(** A refused authentication is a response like any other: the client library
    reports success. *)
Lemma Authenticate_accepts_refusal ae env b cn c key :
  client_alive c → str_valid key = true → zlen (default [] (json_Marshal (mkAuthRequest key ""))) <= MaxBodySize →
  Authenticator_Authenticate (b_auth b) key = Error UnknownAPIKey → he_write env = true →
  ∃ b' c' r, exchange ae env b cn c CmdAuth (Body AuthRequestJson (mkAuthRequest key "")) = Some (b', cn, c', r) ∧
    Authenticate r = Ok tt.
Proof.
  intros Hal Hkey Hlen Ha Hw. set (req := mkAuthRequest key "") in *. set (id := u64 (cl_nextReq c + 1)).
  set (resp := mkAuthResponse false "auth: unknown API key" []).
  assert (json_wf req) as Hwf by (by split).
  destruct (json_roundtrip req Hwf) as (data & Hd & Hback).
  assert (Unmarshal (mkFrame CmdAuth id data) (mkAuthRequest "" "") = Some req) as Hu.
  { unfold Unmarshal. cbn [fr_Body]. destruct (Z.eqb_spec (zlen data) 0) as [E|]; [|done].
    apply zlen_zero in E. subst data. change (Some (print (JObj (AuthRequest_fields req))) = Some []) in Hd.
    destruct (print_obj_head (AuthRequest_fields req)) as [t Ht]. rewrite Ht in Hd. discriminate Hd. }
  set (rf := mkFrame CmdResponse id (default [] (json_Marshal resp))).
  assert (∃ b', Broker_Handle_frame ae env b cn (mkFrame CmdAuth id data) =
    Replied b' cn [mkReply id (BAuth resp)]) as [b' Hh].
  { unfold Broker_Handle_frame. cbn [fr_Command]. rewrite andb_false_r. cbn [andb]. rewrite Hw.
    unfold Broker_dispatch_frame. cbn [fr_Command]. change (CmdAuth =? CmdAuth) with true. cbv iota.
    unfold Broker_handleAuth. rewrite Hu. change (ar_APIKey req) with key. rewrite Ha. by eexists. }
  destruct (exchange_ok ae env b cn c CmdAuth _ AuthRequestJson req data b' cn (BAuth resp) rf) as (c' & Hx & _).
  - done.
  - done.
  - by rewrite Hd in Hlen.
  - unfold CmdAuth. lia.
  - exact Hh.
  - reflexivity.
  - split; [unfold rf, CmdResponse; cbn; lia|]. split; [apply u64_is_u64|]. vm_compute. discriminate.
  - done.
  - done.
  - exists b', c', (frame_result (Some rf)). split; [exact Hx|done].
Qed.

End Exchange.

(** ** A producer at work *)

Definition demo_sdk : SdkProducer := NewSdkProducer "orders".

Definition demo_sdk_request : PublishRequest := (publish_request demo_sdk "k" (bytes_of_string "hello") ∅).2.

Lemma demo_broker_ok : broker_ok demo_open_broker.
Proof.
  split; [|split].
  - exact (li_inv _ _ _ _ _ _ _ (demo_log_is [] [] (mkWAL [] 0) [])).
  - split; [|by split]. intros key g. cbn. by rewrite lookup_empty.
  - done.
Qed.

Lemma demo_open_gates : open_gates demo_open_broker (demo_conn RoleProducer) "orders".
Proof.
  split; [discriminate|vm_compute; reflexivity|vm_compute; reflexivity|vm_compute; discriminate|reflexivity].
Qed.

Lemma demo_msgs_fit : env_fits (demo_msgs_env [fine_msg_env]).
Proof.
  split; [apply Forall_cons_2; [apply fine_msg_env_ok|apply Forall_nil_2]|]. intros m. apply fine_msg_env_ok.
Qed.

Lemma sdk_publish_end_to_end_witness :
  ∃ b' c' f msg,
    exchange (λ _, "error"%string) true (demo_msgs_env [fine_msg_env]) demo_open_broker (demo_conn RoleProducer)
      demo_client CmdPublish (Body PublishRequestJson demo_sdk_request) =
      Some (b', demo_conn RoleProducer, c', Ok f) ∧
    SdkProducer_Publish demo_sdk (λ _, Ok f) (λ _, false) = ([], Some (Ok 0)) ∧
    erase msg = published demo_cfg2 0 demo_sdk_request 0.
Proof.
  destruct (sdk_publish_end_to_end (λ _, "error"%string) true (demo_msgs_env [fine_msg_env]) fine_msg_env
    demo_open_broker (demo_conn RoleProducer) demo_client demo_sdk "k" (bytes_of_string "hello") ∅ 0 demo_cfg2 2 [] 0)
    as (b' & c' & f & msg & Hx & Hp & _ & Hm & _).
  - split; reflexivity.
  - split; [discriminate|right; reflexivity].
  - split_and!; try done.
  - vm_compute. discriminate.
  - split_and!; try done.
  - vm_compute. discriminate.
  - done.
  - exact demo_open_gates.
  - exact demo_broker_ok.
  - exact demo_msgs_fit.
  - reflexivity.
  - reflexivity.
  - exact wal_io_fine_ok.
  - exact (demo_log_is [] [] (mkWAL [] 0) []).
  - vm_compute. reflexivity.
  - vm_compute. discriminate.
  - by eapply list_step_ready.
  - exists b', c', f, msg. split; [exact Hx|]. split; [exact Hp|exact Hm].
Defined.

WORK TO BE COMPLETED:
Return, word for word, each line from the line that contains "- vm_compute. reflexivity." to the end of the listing above; include both end lines and nothing else.

FINISHED TASK:
  - vm_compute. reflexivity.
  - vm_compute. discriminate.
  - by eapply list_step_ready.
  - exists b', c', f, msg. split; [exact Hx|]. split; [exact Hp|exact Hm].
Defined.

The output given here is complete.